Interview mit Marie Schmidt

Cancel Culture: Umgang mit neuen Sensibiliäten

11. Januar 2023
Sabine van Endert

Cancel Culture ist das zentrale Thema der IG BellSa in diesem Jahr, der Impulsvortrag dazu kommt von der Literaturkritikerin Marie Schmidt. Was hinter dem Schlagwort steckt und warum Angst vor Shitstorms immer der falsche Weg ist, erklärt sie im Interview.

Marie Schmidt ist Literaturredakteurin der »Süddeutschen Zeitung«, 2019 wurde sie mit dem Alfred-Kerr-Preis des Börsenblatts ausgezeichnet.

Wenn Sie das Schlagwort Cancel Culture verwenden – schreiben Sie es mit oder ohne Anführungszeichen?
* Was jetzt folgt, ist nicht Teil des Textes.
(** * spf2acl: the SPF record model of [spf.py]

    A shallow embedding of [src/spf2acl/spf.py]: the record tree
    ([SPF], [Directive], the mechanisms and modifiers), the domain-spec
    sequence ([Domain]) with its literal rendering and its expansion, the
    macro engine ([Macro]) and the query context ([Query]).

    Python strings are modelled by [string], one character of the [string]
    for one character of the Python text (a code point below 256), so that
    [String.length] is what [len] counts.  In the ASCII texts SPF records
    and domain names are made of, a character is one octet; a character
    from 128 on takes two octets in UTF-8 ([Spec.octets]).  Python
    exceptions are modelled by the error monad [Py.result]. *)

From Stdlib Require Import String Ascii List ZArith Lia Bool Arith.
From Stdlib Require Import DecimalString.
From Equations Require Import Equations.
Import ListNotations.

Open Scope string_scope.

(** ** Python primitives used by [spf.py] *)

Module Py.

(** The exceptions the module can raise, by their Python class. *)
Inductive exn : Set :=
| ValueError
| TypeError
| IndexError
| AddrFormatError.

Inductive result (A : Type) : Type :=
| Ok (a : A)
| Raise (e : exn).
Arguments Ok {A} a.
Arguments Raise {A} e.

Definition bind {A B : Type} (c : result A) (k : A -> result B) : result B :=
  match c with
  | Ok a => k a
  | Raise e => Raise e
  end.

(** [sep.join(parts)] *)
Definition join (sep : string) (parts : list string) : string :=
  String.concat sep parts.

(** [c in s], for a one-character [c] *)
Fixpoint contains (c : ascii) (s : string) : bool :=
  match s with
  | EmptyString => false
  | String a s' => if Ascii.eqb a c then true else contains c s'
  end.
Ich glaube, man kann es inzwischen ohne Anführungszeichen schreiben. Cancel Culture ist zwar kein endgültig definierter Begriff, aber ein stehendes Schlagwort. Es wird vor allem in kritischer Absicht von jenen gebraucht, die glauben, dass ein linksliberaler moralisierender Mainstream das ausübt, was dann als Cancel Culture bezeichnet wird. Vielleicht versucht man sich mit den Anführungszeichen von dieser politischen Positionierung zu distanzieren. 
 

Was verstehen Sie unter Cancel Culture?

Der Begriff scheint mir eben nicht fest definiert zu sein, sondern eher eine Reihe sehr unterschiedlicher Ereignisse zu bezeichnen, die mit Debatten darüber zu tun haben, welche Positio­nen oder Akteure in einer Gesellschaft wie viel Aufmerksamkeit bekommen sollen. Und ich glaube, dass der Wortbestandteil Culture darauf abzielt, dass es sich eben nicht um eine gerichtete, autoritative Art der Zensur oder des Untersagens von etwas handelt, sondern eher um eine Art von kollektiv getragener Stimmung oder eben Kultur.